How prepared could we be without the “B” for beans? My experiments with black, pinto, red kidney, and garbanzo beans have all met with relative success. The black and pinto beans are by far the most productive in my climate and soil conditions. These plants grow quickly and produce surprisingly high yields. The red kidney beans produce but not in the volume of the black and pinto beans. The garbanzo only produce minimally and are probably not worth the effort when you can get far more beans from the other varieties.

These beans preserve for about a year in a jar with a tight lid, if they are kept out of the light.

Berries

Strawberries grow very well in our plant hardiness zone. For a continuous supply, we have everbearing varieties, which produce an early season and late season crop, and a mid-season variety. Blueberries, raspberries, and blackberries are very productive in our area and are perfect preservation food when made into jam.

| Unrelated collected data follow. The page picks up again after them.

(** One round of the loop on a pipe that is not full. *)
Lemma write_chunk fuel c data w s q :
  ready s q → p_len q < PIPESIZ →
  ∃ s' q', ready s' q' ∧ contents q' = contents q ++ take (room q) (c :: data) ∧
    pipe_rest q' = pipe_rest q ∧
    write_loop (S fuel) f this p (c :: data) w s =
    write_loop fuel f this p (drop (room q) (c :: data))
      (w + Z.of_nat (length (c :: data)) - Z.of_nat (length (drop (room q) (c :: data)))) s'.
Proof.
  intros Hr Hlt. destruct (getf_ready s q Hr) as (fr & Ef & Hfl & _).
  destruct (put_chunk q (c :: data)) as [q' rest] eqn:Eput.
  destruct (put_chunk_spec q (c :: data) q' rest (rd_wf _ _ Hr) Eput)
    as (Hwf' & Hc' & -> & Hrest).
  destruct (modpipe_ready s q q' Hr Hwf' Hrest) as (s1 & E1 & Hr1 & _).
  destruct (wake_readers_ready s1 q' Hr1) as (s2 & E2 & _ & Hr2).
  exists s2, q'. split; [done|]. split; [done|]. split; [done|].
  change (write_loop (S fuel) f this p (c :: data) w s) with
    ((fr ← on_f (getf f); r ← getpipe p;
      if p_len r <? PIPESIZ then
        let '(r', rest) := put_chunk r (c :: data) in
        modpipe p (λ _, r') ;;
        w0 ← wakes_readers fr this (p_len r');
        mwhen w0 (pipe_wake_readers p) ;;
        write_loop fuel f this p rest
          (w + Z.of_nat (length (c :: data)) - Z.of_nat (length rest))
      else if unused (readers r) then e ← broken_pipe (S fuel); mret (inl e)
      else if has (f_flags fr) O_NDELAY then mret (inr w)
      else
        let plen := p_len r in
        pipe_wake_readers p ;;
        r ← getpipe p;
        if p_len r =? plen then
          i ← psleep IO_Q (cond_of p);
          if i : bool then mret (inl EINTR) else write_loop fuel f this p (c :: data) w
        else write_loop fuel f this p (c :: data) w : M pst (Z + Z)) s).
  erewrite bind_run by apply Ef. erewrite bind_run by (by apply getpipe_ready).
  replace (p_len q <? PIPESIZ) with true by lia. rewrite Eput.
  erewrite bind_run by apply E1. erewrite bind_run by (by apply wakes_readers_plain).
  by erewrite bind_run by apply E2.
Qed.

Apples, Peaches, and Pears

What long-term survival plan would be complete without some fruit trees? The variety of tree will be very dependent on your climate zone, so it is best to seek out a reputable nursery in your area. We have chosen dwarf varieties, because they provide fruit sooner and are smaller and thus easier to harvest. If you do decide to plant trees, it is best to do so immediately, given that these trees take years to produce fruit. (Our dwarf McIntosh apple tree we planted three years ago is just now producing apples.)

Cold-weather Sustenance

Cold-weather vegetables are perhaps the easiest to grow throughout much of the American Redoubt. You should be able to grow many varieties of these crops throughout a large part of the year, especially if you employ season-extending techniques when it gets colder. These vegetables benefit tremendously with the raised boxes, row covers over the actual crops, and hoops attached to the boxes covered by thick (6 mil) greenhouse plastic film. This should keep the soil temperature raised much higher than outside the tunnel, prevent the soil from freezing, and protect from frost damage for a large part of the fall and some of the winter.

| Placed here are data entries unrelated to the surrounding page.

(* ===== verification/PipeFs.v ===== *)
(** * The pipe file system (sys/pipefs.c)

    The fifos of u:\pipe are a list of structures; each has a pipe that its slaves
    read from and, unless it was created read-only, a second one that they write to.
    The creator of a fifo is the master: the flag O_HEAD of the fifo passes to the
    first file that is opened.  [readers] and [writers] count the open files at the
    ends of a pipe; the fifo is disposed of when the counts of the first pipe are
    zero. *)

From S2P Require Import Prelude CInt Errno LibStr Timeout Kernel ProcQueue Cred Signal Files FileDesc Pipe.

Definition PIPEDRV : Z := 33.
Definition ROOT_INODE : Z := 1.
Definition PIPE_RDEV : Z := 32256.
Definition NAME_MAX : Z := 14.
Definition S_IFIFO : Z := 40960.
Definition S_IFCHR : Z := 8192.
Definition S_IWUGO : Z := 146.
Definition DEFAULT_DIRMODE : Z := 493.
Definition FA_DIR : Z := 16.
Definition TOS_SEARCH : Z := 1.
Definition EMOUNT : Z := -200.
Definition ENMFILES : Z := -49.
Definition ESPIPE : Z := -6.
Definition ELOCKED : Z := -58.
Definition ENSLOCK : Z := -59.
Definition SIGHUP : Z := 1.
Definition T_XKEY : Z := 512.
Definition TS_ESC : Z := 255.
Definition F_GETLK : Z := 5.
Definition F_SETLK : Z := 6.
Definition F_SETLKW : Z := 7.
Definition FIONREAD : Z := 17921.
Definition FIONWRITE : Z := 17922.
Definition FIOEXCEPT : Z := 17925.
Definition TIOCSTART : Z := 21514.
Definition TIOCIBAUD : Z := 21522.
Definition TIOCGFLAGS : Z := 21526.
Definition TIOCOUTQ : Z := 21528.
Definition TIOCHPCL : Z := 21530.
Definition TIOCSSTATEB : Z := 21536.
Definition TIOCGVMIN : Z := 21537.
Definition TIOCSVMIN : Z := 21538.
Definition TCURSOFF : Z := 25344.
Definition TCURSON : Z := 25345.
Definition TCURSBLINK : Z := 25346.
Definition TCURSSTEADY : Z := 25347.
Definition TCURSSRATE : Z := 25348.
Definition TCURSGRATE : Z := 25349.
(** A pool in steady state at a realistic clock. *)
Definition key_5 : OpenAIKey :=
  mkKey "sk-5" "h5" false 1700000100000 true false 120 120 120.
Definition key_6 : OpenAIKey :=
  mkKey "sk-6" "h6" false 1700000200000 false true 5 5 5.
Definition checker_running : Checker :=
  mkChecker [key_5; key_3; key_6] None 1700000200000 [].

(** ** The clock reads of a check

    From its [await] to its end [checkKey] reads the clock up to five
    times, and the clock may advance between any two reads: the provider
    reads it in [update] for the stamp of the first [updateKey] call,
    [handleAxiosError] reads it for the [lastChecked] it passes on a rate
    limit, the provider reads it again for the call [handleAxiosError]
    makes, [checkKey] reads it for [this.lastCheck], and
    [scheduleNextCheck] reads it for the delay. *)
Record Reads := mkReads {
  at_update : Z;       (* the stamp of the first [updateKey] call *)
  at_error : Z;        (* [Date.now()] in [handleAxiosError] *)
  at_reupdate : Z;     (* the stamp of the call [handleAxiosError] makes *)
  at_lastCheck : Z;    (* [this.lastCheck = Date.now()] *)
  at_schedule : Z;     (* [Date.now()] in [scheduleNextCheck] *)
}.

(** The reads of a stretch during which the clock stands still. *)
Definition frozen (now : Z) : Reads := mkReads now now now now now.

(** [checkKey] from the [await] to the end, each read of the clock with its
    own value. [checkKey_resume c r i p now] is the run with the reads
    [frozen now]. *)
Definition checkKey_resume_at (c : Checker) (r : ref) (isInitialCheck : bool)
  (p : Probe) (clk : Reads) : Checker :=
  match keys c !! r with
  | None => c
  | Some k =>
      let ks :=
        match p with
        | Fulfilled _ _ =>
            apply_calls (keys c) (at_update clk)
              (checkKey_calls (hash k) isInitialCheck p (at_error clk))
        | Rejected error =>
            apply_calls
              (updateKey (keys c) (at_update clk) (mkCall (hash k) no_fields))
              (at_reupdate clk)
              (handleAxiosError (hash k) error (at_error clk))
        end in
      let c1 := with_lastCheck (at_lastCheck clk) (with_keys ks c) in
      if negb isInitialCheck then scheduleNextCheck c1 (at_schedule clk)
      else c1
  end.

(** ** Runs of the checker

    The environment plays out the timers: each timer fires once, no sooner
    than it is due, and the probes it starts settle as the vendor answers.
    A run fires the timers in the order they were set and keeps the log of
    the probes started: which key, and when. *)

(** What the environment supplies when a timer fires. *)
Inductive Firing :=
| BatchFires (settlements : list Settlement) (finished : Z)
| SingleFires (p : Probe) (settled : Z).

(** A timer with a delay that is not positive fires at once. *)
Definition fires_at (t : Timer) : Z := Z.max (set_at t) (due t).

(** Timer number [n] fires. *)
Definition fire (c : Checker) (n : nat) (f : Firing)
  : Checker * list (ref * Z) :=
  match timers c !! n with
  | None => (c, [])
  | Some t =>
      let now := fires_at t in
      match callback t, f with
      | CheckBatch keysToCheck, BatchFires settlements finished =>
          (run_batch c keysToCheck now settlements finished,
           map (fun e => (fst e, now)) (snd (begin_all c keysToCheck now)))
      | CheckOne oldestKey, SingleFires p settled =>
          match run_single_begin c oldestKey now with
          | (c1, None) => (c1, [])
          | (c1, Some i) =>
              (checkKey_resume c1 oldestKey i p settled, [(oldestKey, now)])
          end
      | _, _ => (c, [])
      end
  end.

Since most people in the American Redoubt can easily grow cold-weather crops, many varieties of these plants should prove successful. I have tried many types of swiss chard, spinach, lettuce, kale, beets, sugar snap peas, and carrots and have not noticed a significant difference as to their growth patterns given that they thrive in cooler weather. The only exception I will mention is the Vitamin-C and extremely cold-tolerant Miner’s Lettuce. This strange-looking, but fast-growing plant will help prevent scurvy at a time when good nutrition may be hard to attain.

Survivalist-specific Crops

The following are what I call my survivalist-specific plants. These plants, if you can keep them alive in a SHTF scenario, can give you an advantage over others.

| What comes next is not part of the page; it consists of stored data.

(** The loop over [enumerate(transaction_results)]; the result is
    [(all_confirmed, any_failed)]. *)
Fixpoint check_hashes (env : SweepEnv) (tx_id : string) (i : nat)
    (results : list TxResult) (all_confirmed : bool) : result (bool * bool) :=
  match results with
  | [] => Ok (all_confirmed, false)
  | r :: rest =>
      match transaction_hash r with
      | Some tx_hash =>
          let! st := get_transaction_status env tx_id i tx_hash in
          if String.eqb st "confirmed" then
            check_hashes env tx_id (S i) rest all_confirmed
          else if String.eqb st "failed" then
            Ok (all_confirmed, true)
          else
            check_hashes env tx_id (S i) rest false
      | None => check_hashes env tx_id (S i) rest all_confirmed
      end
  end.

(** The body of the [try] block for one entry, once the status queries
    have returned: the entry after the two status assignments, and the ids
    appended to [completed_ids]. *)
Definition judge (cfg : Config) (env : SweepEnv) (tx_id : string)
    (tx_data : TxData) (verdict : bool * bool) : TxData * list string :=
  let '(all_confirmed, any_failed) := verdict in
  let '(d1, ids1) :=
    if any_failed then (set_status "failed" tx_data, [tx_id])
    else if all_confirmed then (set_status "confirmed" tx_data, [tx_id])
    else (tx_data, []) in
  let time_elapsed := (sweep_utcnow env tx_id - created_at tx_data)%Q in
  if Num.ltb (funding_timeout cfg) time_elapsed
  then (set_status "timeout" d1, (ids1 ++ [tx_id])%list)
  else (d1, ids1).

(** One iteration of the loop over [self.pending_transactions.items()]:
    an exception of a status query is logged and the entry is left as it
    is. *)
Definition check_entry (cfg : Config) (env : SweepEnv) (tx_id : string)
    (tx_data : TxData) : TxData * list string :=
  match check_hashes env tx_id 0 (transaction_results tx_data) true with
  | Ok verdict => judge cfg env tx_id tx_data verdict
  | Raise _ => (tx_data, [])
  end.

(** One iteration of the first loop of [_check_pending_transactions], on
    the pair of the pending partition and [completed_ids]. *)
Definition check_step (cfg : Config) (env : SweepEnv)
    (acc : gmap string TxData * list string) (item : string * TxData)
  : gmap string TxData * list string :=
  let '(p, completed_ids) := acc in
  let '(tx_id, tx_data) := item in
  let '(d, ids) := check_entry cfg env tx_id tx_data in
  (<[tx_id := d]> p, (completed_ids ++ ids)%list).

(** The first loop of [_check_pending_transactions]. *)
Definition check_all (cfg : Config) (env : SweepEnv)
    (pending : gmap string TxData) : gmap string TxData * list string :=
  foldl (check_step cfg env) (pending, []) (map_to_list pending).

(** One iteration of the second loop:
    [if tx_id in pending: completed[tx_id] = pending.pop(tx_id)]. *)
Definition move_completed (st : Treasurer) (tx_id : string) : Treasurer :=
  match pending_transactions st !! tx_id with
  | Some d =>
      {| pending_transactions := delete tx_id (pending_transactions st);
         completed_transactions := <[tx_id := d]> (completed_transactions st) |}
  | None => st
  end.
(** * Train-delay model training pipeline (notebooks/03_train_model.ipynb)

    A shallow embedding of the notebook's cells: feature engineering
    ([create_features]), route encoding (scikit-learn's [LabelEncoder]),
    evaluation ([evaluate_model]), model selection, artifact persistence and
    the sample prediction helper ([make_sample_prediction]).

    Conventions.
    - Python floats (delays, coordinates, metrics, predictions) are modelled
      as the real numbers [R] of the Standard Library: no rounding, and the
      missing value NaN is an explicit [None] / [SNaN] where pandas can
      produce one.
    - Python [str] values are [string]s (byte strings holding the UTF-8
      encoding); the byte-wise lexicographic order [String.compare] agrees
      with Python's code-point order on UTF-8 text.
    - Python dicts are stdpp [gmap]s with string keys; a DataFrame whose
      column order matters is an association list of named columns.
    - Fitted regressors are opaque: a type [model] with a [predict]
      operation, taken as section variables. *)

From Stdlib Require Import ZArith List Reals Lra Lia Bool.
From Stdlib Require Import Strings.String Strings.Ascii.
From Stdlib Require Import Structures.OrderedTypeEx Sorting.Sorted Sorting.Permutation.
From stdpp Require Import base option gmap strings pretty.
Import ListNotations.

Local Open Scope string_scope.
Local Open Scope list_scope.

(** ** Python-level helpers *)

(** The outcome of running a Python call: a value or a raised exception
    (named by its class). *)
Inductive outcome (A : Type) : Type :=
| Returned (a : A)
| Raised (exn : string).
Arguments Returned {A} a.
Arguments Raised {A} exn.

Definition obind {A B} (o : outcome A) (k : A -> outcome B) : outcome B :=
  match o with
  | Returned a => k a
  | Raised e => Raised e
  end.

Notation "'let!' x := c 'in' k" := (obind c (fun x => k))
  (at level 10, x name, c at level 100, k at level 200).

Fixpoint traverse {A B} (f : A -> outcome B) (l : list A) : outcome (list B) :=
  match l with
  | [] => Returned []
  | a :: l' => let! b := f a in let! bs := traverse f l' in Returned (b :: bs)
  end.

(** ** Ordering of route keys *)

Definition str_lt (a b : string) : Prop := String.compare a b = Lt.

There is a specific type of sunflower that when pressed (with our manual press, just in case we are off grid) produces sunflower oil for cooking and barter. The Oilseed Sunflower can be planted after your last frost date, which in our area is late spring. These plants grow well and require almost no attention except for proper weed control and some sort of support when the plant heads get too big. When mature, collect the seeds, dry, and then process them through an oil extractor. Cooking oil is a high-demand item in places that are experiencing shortages from deteriorating economic conditions, like Venezuela and Argentina.

The Moringa tree will not survive the winters in most of the American Redoubt. That is why I have my plants in pots that I place outside in the late summer/spring and move inside in the fall. This is one of those plants that you have to really want, because it does require some attention. Why do I keep these high-maintenance trees? Moringa trees offer some great advantages. The seeds of the tree can be used as part of your off-grid water filtration process. The leaves can be eaten and have extremely high levels of protein, vitamins A and C, potassium, and calcium. The pods can be cooked as well.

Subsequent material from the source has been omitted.